▶ **What you are asked to do**: Repeat exactly what appears from the opening line of the listing to the line with "What the two", inclusive.

▶ **Stored data**:

(* ===== verification/Peers.v ===== *)
(** * The bridge between two nodes ([crates/workbench-runtime/src/peer.rs])

    Two nodes share one framed connection.  Each end is a [PeerBridge]: local
    callers register a request under a fresh id and wait for the frame that
    answers it; a reader thread hands requests of the other node to a local role,
    one thread per request, and answers to the caller that waits for them.  Every
    section under a mutex, every frame written and every frame read is one step
    ([act]); the steps of both ends interleave in any order, writes fail, callers
    give up and the connection breaks.

    What the two ends promise together is [PeerCalls]: a list of calls, each
    performed at most once by the other node's role and answered at most once,
    with what the role answered or with a failure of the bridge.
    [bridges_refine_calls] shows it. *)

From Stdlib Require Import String.
From stdpp Require Import relations.
From S2P Require Import Prelude RustStd Json Protocol Samples.

Module TargetRole.
Inductive t := Controller | Executor.
#[global] Instance eq_dec : EqDecision t.
Proof. solve_decision. Defined.
End TargetRole.

Module PeerFrame.
Inductive t :=
  | Hello (protocol node_id : string) (roles : list TargetRole.t)
  | HelloAck (protocol node_id : string) (roles : list TargetRole.t)
  | Request (id : string) (target_role : TargetRole.t) (request : Request.t)
  | Response (id : string) (response : Response.t).
End PeerFrame.

(** The text [serde_json] gives a frame, without the newline that ends it, and
    what it makes of a line. *)
Class Wire := {
  frame_text : PeerFrame.t -> string;
  frame_of : string -> string + PeerFrame.t;
}.

(** The derived codecs: a request or a response arrives under its own id and for
    its own role.  The payload may be normalised on its way ([Some(Value::Null)]
    arrives as [None], a float may lose its last digit). *)
Record carries (W : Wire) (pass_request : Request.t -> Request.t) (pass_response : Response.t -> Response.t) : Prop := {
  carries_request id role q :
    frame_of (frame_text (PeerFrame.Request id role q)) = inr (PeerFrame.Request id role (pass_request q));
  carries_response id a :
    frame_of (frame_text (PeerFrame.Response id a)) = inr (PeerFrame.Response id (pass_response a));
}.

Module PeerBridge.

(** ** The threads of one end *)

(** A caller inside [call_with_timeout]: its sender is in [pending], its frame
    is written, it is about to withdraw with an error, it has returned. *)
Inductive stage :=
  | Registered
  | Waiting
  | Failing (e : RpcError.t)
  | Returned (response : Response.t).

Record call := Call {
  id : string;
  target_role : TargetRole.t;
  request : Request.t;
  inbox : list Response.t;      (* the channel of its receiver *)
  at_ : stage;
}.
Definition with_stage (x : stage) (c : call) : call :=
  Call (id c) (target_role c) (request c) (inbox c) x.
Definition with_inbox (l : list Response.t) (c : call) : call :=
  Call (id c) (target_role c) (request c) l (at_ c).

(** A thread the reader started for a request of the other node. *)
Inductive progress :=
  | Asking
  | Answering (response : Response.t)
  | Replied (response : Response.t).

Record serving := Serving {
  serving_id : string;
  serving_role : TargetRole.t;
  serving_request : Request.t;
  serving_at : progress;
}.
Definition with_progress (x : progress) (v : serving) : serving :=
  Serving (serving_id v) (serving_role v) (serving_request v) x.
Definition answer (v : serving) : option Response.t :=
  match serving_at v with Asking => None | Answering a | Replied a => Some a end.

(** [read_frames]: reading, out of the loop, telling the callers it has taken
    from [pending], done. *)
Inductive reading :=
  | Reading
  | Ending
  | Telling (callers : gset nat)
  | Done.

Record t := mk {
  pending : gmap string nat;    (* the caller that owns the receiver *)
  calls : list call;
  servings : list serving;
  reader : reading;
  lines : list string;          (* written and not yet read at the other end *)
  open : bool;                  (* whether what is written still gets there *)
}.

Definition set_pending p b := mk p (calls b) (servings b) (reader b) (lines b) (open b).
Definition set_call k c b := mk (pending b) (<[k := c]> (calls b)) (servings b) (reader b) (lines b) (open b).
Definition set_serving j v b := mk (pending b) (calls b) (<[j := v]> (servings b)) (reader b) (lines b) (open b).
Definition set_reader x b := mk (pending b) (calls b) (servings b) x (lines b) (open b).
Definition set_lines l b := mk (pending b) (calls b) (servings b) (reader b) l (open b).

(** [start_bridge] *)
Definition start_bridge : t := mk ∅ [] [] Reading [] true.

(** ** Frames *)

(** How a write ends.  One that fails leaves nothing of the frame at the other
    end, or a part that is no frame, or the whole of it (when [flush] fails). *)
Inductive write_result :=
  | Through
  | Broken (text : string) (left : option string).

Section bridge.
Context `{Wire}.

Definition is_frame (line : string) : bool :=
  match frame_of line with inl _ => false | inr _ => true end.
Definition left_behind (frame : PeerFrame.t) (line : string) : bool :=
  bool_decide (line = frame_text frame) || negb (is_frame line).
Definition append (line : string) (b : t) : t :=
  if open b then set_lines (lines b ++ [line]) b else b.

(** [write_frame], the error text it returns and the bridge. *)
Definition write_frame (frame : PeerFrame.t) (w : write_result) (b : t) : option (option string * t) :=
  match w with
  | Through => Some (None, append (frame_text frame) b)
  | Broken text None => Some (Some text, b)
  | Broken text (Some line) =>
      if left_behind frame line then Some (Some text, append line b) else None
  end.

(** ** [PeerBridge::call_with_timeout] *)

Definition WRITE_FAILED (text : string) : RpcError.t := RpcError.new "PEER_WRITE_FAILED" text.
Definition RESPONSE_TIMEOUT (text : string) : RpcError.t := RpcError.new "PEER_RESPONSE_TIMEOUT" text.
Definition DISCONNECTED : Response.t :=
  Response.failure "peer" (RpcError.new "PEER_DISCONNECTED" "peer framed connection closed").
Definition peer_request_id (uuid : string) : string := "peer_request_" +:+ uuid.

(** A fresh id, and the sender of a new channel under it. *)
Definition register (uuid : string) (role : TargetRole.t) (q : Request.t) (b : t) : t :=
  mk (<[peer_request_id uuid := length (calls b)]> (pending b))
     (calls b ++ [Call (peer_request_id uuid) role q [] Registered])
     (servings b) (reader b) (lines b) (open b).

Definition send (k : nat) (w : write_result) (b : t) : option t :=
  c ← calls b !! k;
  match at_ c with
  | Registered =>
      '(error, b) ← write_frame (PeerFrame.Request (id c) (target_role c) (request c)) w b;
      Some (set_call k (with_stage (match error with
                                    | Some text => Failing (WRITE_FAILED text)
                                    | None => Waiting
                                    end) c) b)
  | _ => None
  end.

(** [recv_timeout] finds a message; or it finds none, at the deadline or because
    the sender is gone. *)
Definition receive (k : nat) (b : t) : option t :=
  c ← calls b !! k;
  match at_ c, inbox c with
  | Waiting, a :: rest => Some (set_call k (with_inbox rest (with_stage (Returned a) c)) b)
  | _, _ => None
  end.
Definition expire (k : nat) (text : string) (b : t) : option t :=
  c ← calls b !! k;
  match at_ c, inbox c with
  | Waiting, [] => Some (set_call k (with_stage (Failing (RESPONSE_TIMEOUT text)) c) b)
  | _, _ => None
  end.

(** Both error paths: the id is removed from [pending], the error returned. *)
Definition withdraw (k : nat) (b : t) : option t :=
  c ← calls b !! k;
  match at_ c with
  | Failing e =>
      Some (set_call k (with_stage (Returned (Response.failure "peer" e)) c)
              (set_pending (delete (id c) (pending b)) b))
  | _ => None
  end.

(** ** [read_frames] *)

(** [sender.send]: nobody notices when the receiver is gone. *)
Definition deliver (k : nat) (a : Response.t) (b : t) : t :=
  match calls b !! k with
  | Some c => set_call k (with_inbox (inbox c ++ [a]) c) b
  | None => b
  end.

(** One turn of [read_frames_inner]. *)
Definition read_frame (line : string) (b : t) : t :=
  match frame_of line with
  | inl _ => set_reader Ending b
  | inr (PeerFrame.Hello _ _ _) | inr (PeerFrame.HelloAck _ _ _) => set_reader Ending b
  | inr (PeerFrame.Response i a) =>
      match pending b !! i with
      | Some k => deliver k a (set_pending (delete i (pending b)) b)
      | None => b
      end
  | inr (PeerFrame.Request i role q) =>
      mk (pending b) (calls b) (servings b ++ [Serving i role q Asking]) (reader b) (lines b) (open b)
  end.

(** The rest of [read_frames]: [pending] is taken, and every sender in it told. *)
Definition take_pending (b : t) : option t :=
  match reader b with
  | Ending => Some (set_reader (Telling (list_to_set (map_to_list (pending b)).*2)) (set_pending ∅ b))
  | _ => None
  end.
Definition tell (k : nat) (b : t) : option t :=
  match reader b with
  | Telling X => if decide (k ∈ X) then Some (deliver k DISCONNECTED (set_reader (Telling (X ∖ {[ k ]})) b)) else None
  | _ => None
  end.
Definition finish (b : t) : option t :=
  match reader b with
  | Telling X => if decide (X = ∅) then Some (set_reader Done b) else None
  | _ => None
  end.

(** ** The thread of a request *)

Definition local_answer (q : Request.t) (result : string + Response.t) : Response.t :=
  match result with
  | inl text => Response.failure (Request.request_id q) (RpcError.new "LOCAL_ROLE_UNAVAILABLE" text)
  | inr a => a
  end.
Definition serve (j : nat) (result : string + Response.t) (b : t) : option t :=
  v ← servings b !! j;
  match serving_at v with
  | Asking => Some (set_serving j (with_progress (Answering (local_answer (serving_request v) result)) v) b)
  | _ => None
  end.
Definition reply (j : nat) (w : write_result) (b : t) : option t :=
  v ← servings b !! j;
  match serving_at v with
  | Answering a =>
      '(_, b) ← write_frame (PeerFrame.Response (serving_id v) a) w b;
      Some (set_serving j (with_progress (Replied a) v) b)
  | _ => None
  end.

▶ **Final answer**:
(* ===== verification/Peers.v ===== *)
(** * The bridge between two nodes ([crates/workbench-runtime/src/peer.rs])

    Two nodes share one framed connection.  Each end is a [PeerBridge]: local
    callers register a request under a fresh id and wait for the frame that
    answers it; a reader thread hands requests of the other node to a local role,
    one thread per request, and answers to the caller that waits for them.  Every
    section under a mutex, every frame written and every frame read is one step
    ([act]); the steps of both ends interleave in any order, writes fail, callers
    give up and the connection breaks.

    What the two ends promise together is [PeerCalls]: a list of calls, each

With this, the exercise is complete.